Umschlag, Illustration: Irene Pietsch Verlag:

Mandamos Verlag UG(haftungsbeschränkt)

Alte Rabenstr. 6, 20148 Hamburg

Herstellung und Auslieferung:

tredition GmbH

Halenreie 42, 22359 Hamburg

ISBN

Paperback      978-3-946267-42-3

Hardcover      978-3-946267-43-0

e-Book           978-3-946267-44-7

Das Werk, einschließlich seiner Teile, ist urheberrechtlich geschützt. Jede Verwertung ist ohne Zustimmung des Verlages und der Autorin unzulässig.
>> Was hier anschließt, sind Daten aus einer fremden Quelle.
(* ===== verification/Defaults.v ===== *)
(** * Defaulting of the v1alpha1 types

    v1alpha1/defaults.go and the object defaulters of
    v1alpha1/zz_generated.defaults.go, which the API server applies before
    conversion and validation. *)

From S2P Require Import Prelude GoStrings Semver K8s Types.

Definition cassDefaultDatacenter : string := "navigator-default-datacenter".

(** [if p == nil { p = v }] *)
Definition or_default {A} (v : A) (p : option A) : option A := Some (default v p).

Definition SetDefaults_CassandraClusterNodePool (np : CassandraClusterNodePool) : CassandraClusterNodePool :=
  {| cnp_Name := cnp_Name np;
     cnp_Replicas := or_default 1 (cnp_Replicas np);
     cnp_Persistence := cnp_Persistence np;
     cnp_NodeSelector := or_default ∅ (cnp_NodeSelector np);
     cnp_Rack := or_default (cnp_Name np) (cnp_Rack np);
     cnp_Datacenter := or_default cassDefaultDatacenter (cnp_Datacenter np);
     cnp_Resources := cnp_Resources np;
     cnp_SchedulerName := cnp_SchedulerName np |}.

Definition SetDefaults_ElasticsearchClusterNodePool (np : ElasticsearchClusterNodePool)
    : ElasticsearchClusterNodePool :=
  {| enp_Name := enp_Name np;
     enp_Replicas := or_default 1 (enp_Replicas np);
     enp_Roles := enp_Roles np;
     enp_NodeSelector := or_default ∅ (enp_NodeSelector np);
     enp_Resources := enp_Resources np;
     enp_Persistence := enp_Persistence np;
     enp_SchedulerName := enp_SchedulerName np |}.

Definition SetDefaults_ImageSpec (spec : ImageSpec) : ImageSpec :=
  if bool_decide (img_PullPolicy spec = "")
  then mkImageSpec (img_Repository spec) (img_Tag spec) PullIfNotPresent
  else spec.

(** [SetDefaults_ImageSpec(&in.Spec.NavigatorClusterConfig.PilotImage)] *)
Definition defaultConfig (cfg : NavigatorClusterConfig) : NavigatorClusterConfig :=
  mkNavigatorClusterConfig (SetDefaults_ImageSpec (cfg_PilotImage cfg)) (cfg_SecurityContext cfg)
    (cfg_Paused cfg).

Definition SetObjectDefaults_CassandraCluster (c : CassandraCluster) : CassandraCluster :=
  let sp := cass_Spec c in
  mkCassandraCluster (cass_Meta c)
    {| cs_Config := defaultConfig (cs_Config sp);
       cs_NodePools := SetDefaults_CassandraClusterNodePool <$> cs_NodePools sp;
       cs_Image := SetDefaults_ImageSpec <$> cs_Image sp;
       cs_Version := cs_Version sp |}
    (cass_Status c).

Definition SetObjectDefaults_CassandraClusterList (items : list CassandraCluster) : list CassandraCluster :=
  SetObjectDefaults_CassandraCluster <$> items.

Definition SetObjectDefaults_ElasticsearchCluster (c : ElasticsearchCluster) : ElasticsearchCluster :=
  let sp := esc_Spec c in
  mkElasticsearchCluster (esc_Meta c)
    {| es_Config := defaultConfig (es_Config sp);
       es_Version := es_Version sp;
       es_Plugins := es_Plugins sp;
       es_NodePools := SetDefaults_ElasticsearchClusterNodePool <$> es_NodePools sp;
       es_Image := SetDefaults_ImageSpec <$> es_Image sp;
       es_MinimumMasters := es_MinimumMasters sp |}
    (esc_Status c).

Definition SetObjectDefaults_ElasticsearchClusterList (items : list ElasticsearchCluster)
    : list ElasticsearchCluster :=
  SetObjectDefaults_ElasticsearchCluster <$> items.

(** ** Facts *)

Lemma SetDefaults_ImageSpec_idemp spec :
  SetDefaults_ImageSpec (SetDefaults_ImageSpec spec) = SetDefaults_ImageSpec spec.
Proof.
  unfold SetDefaults_ImageSpec at 2 3. case_bool_decide as H; unfold SetDefaults_ImageSpec; [done|].
  by rewrite bool_decide_eq_false_2.
Qed.

Lemma SetDefaults_ImageSpec_policy spec : img_PullPolicy (SetDefaults_ImageSpec spec) ≠ "".
Proof. unfold SetDefaults_ImageSpec. by case_bool_decide. Qed.

Lemma fmap_image_idemp (o : option ImageSpec) :
  SetDefaults_ImageSpec <$> (SetDefaults_ImageSpec <$> o) = SetDefaults_ImageSpec <$> o.
Proof. destruct o; simpl; [|done]. by rewrite SetDefaults_ImageSpec_idemp. Qed.

(** A property of a defaulted object: every optional field the controllers
    dereference is set. *)
Definition es_defaulted (c : ElasticsearchCluster) : Prop :=
  Forall (λ np, is_Some (enp_Replicas np) ∧ is_Some (enp_NodeSelector np)) (es_NodePools (esc_Spec c)) ∧
  img_PullPolicy (cfg_PilotImage (es_Config (esc_Spec c))) ≠ "".

Definition cass_defaulted (c : CassandraCluster) : Prop :=
  Forall (λ np, is_Some (cnp_Replicas np) ∧ is_Some (cnp_Rack np) ∧ is_Some (cnp_Datacenter np) ∧
                is_Some (cnp_NodeSelector np)) (cs_NodePools (cass_Spec c)) ∧
  img_PullPolicy (cfg_PilotImage (cs_Config (cass_Spec c))) ≠ "".

(** Defaulting fills every field the controllers dereference, keeps the replica counts the
    user set and is idempotent. *)
Theorem defaulting_complete_and_idempotent :
  (∀ c, let d := SetObjectDefaults_ElasticsearchCluster c in
     es_defaulted d ∧ SetObjectDefaults_ElasticsearchCluster d = d ∧
     (∀ i np, es_NodePools (esc_Spec c) !! i = Some np → is_Some (enp_Replicas np) →
        ∃ np', es_NodePools (esc_Spec d) !! i = Some np' ∧ enp_Replicas np' = enp_Replicas np)) ∧
  (∀ c, let d := SetObjectDefaults_CassandraCluster c in
     cass_defaulted d ∧ SetObjectDefaults_CassandraCluster d = d ∧
     (∀ i np, cs_NodePools (cass_Spec c) !! i = Some np → is_Some (cnp_Replicas np) →
        ∃ np', cs_NodePools (cass_Spec d) !! i = Some np' ∧ cnp_Replicas np' = cnp_Replicas np)).
Proof.
  split; intros c d; split_and!.
  - split; [|apply SetDefaults_ImageSpec_policy]. apply Forall_fmap, Forall_forall. intros np _.
    unfold compose. simpl. split; by eexists.
  - unfold d, SetObjectDefaults_ElasticsearchCluster, defaultConfig. simpl. f_equal. f_equal.
    + by rewrite SetDefaults_ImageSpec_idemp.
    + rewrite <-list_fmap_compose. by apply list_fmap_ext.
    + apply fmap_image_idemp.
  - intros i np Hi [n Hn]. exists (SetDefaults_ElasticsearchClusterNodePool np). simpl.
    rewrite list_lookup_fmap, Hi, Hn. done.
  - split; [|apply SetDefaults_ImageSpec_policy]. apply Forall_fmap, Forall_forall. intros np _.
    unfold compose. simpl. split_and!; by eexists.
  - unfold d, SetObjectDefaults_CassandraCluster, defaultConfig. simpl. f_equal. f_equal.
    + by rewrite SetDefaults_ImageSpec_idemp.
    + rewrite <-list_fmap_compose. by apply list_fmap_ext.
    + apply fmap_image_idemp.
  - intros i np Hi [n Hn]. exists (SetDefaults_CassandraClusterNodePool np). simpl.
    rewrite list_lookup_fmap, Hi, Hn. done.
Qed.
Dies gilt insbesondere für die elektronische oder sonstige Vervielfältigung, Übersetzung, Verbreitung und öffentliche Zugänglichmachung.

Inhaltsverzeichnis

Eine wirkliche Fabel

Die sprechenden Briefe

„Molden hatte mich ermutigt, einen Brief an die Präsidentengattin zu schreiben. Für ihn als Wiener, einen Diplomaten der Republik Österreich, war das aus historischer Sicht der gangbarste Weg, um ins Gespräch zu kommen, falls alle anderen Gelegenheiten verpasst worden sein sollten…

Ich überlegte und schrieb ein paar Zeilen. Handschriftlich, aber leserlich. Ich war mir selber fremd.“

(„Der Vierte Alliierte“ S. 221/222)

Die Zeit war noch nicht reif dafür, fand ich damals und meine auch heute noch, damit richtig gelegen zu haben, was Fritz Molden mit intimen Erkenntnissen von politischen Aktivitäten, besonders auch im Nahen Osten, widerstrebt haben mag, sich jedoch – aus welchen Gründen auch immer - vertiefende Kommentierungen versagte.

Zehn Jahre nach Veröffentlichung von „Heikle Freundschaften - Mit den Putins Russland erleben“, vertraute ich neue Reflektionen, die auf alten Erkenntnissen beruhten, einer Fabel an.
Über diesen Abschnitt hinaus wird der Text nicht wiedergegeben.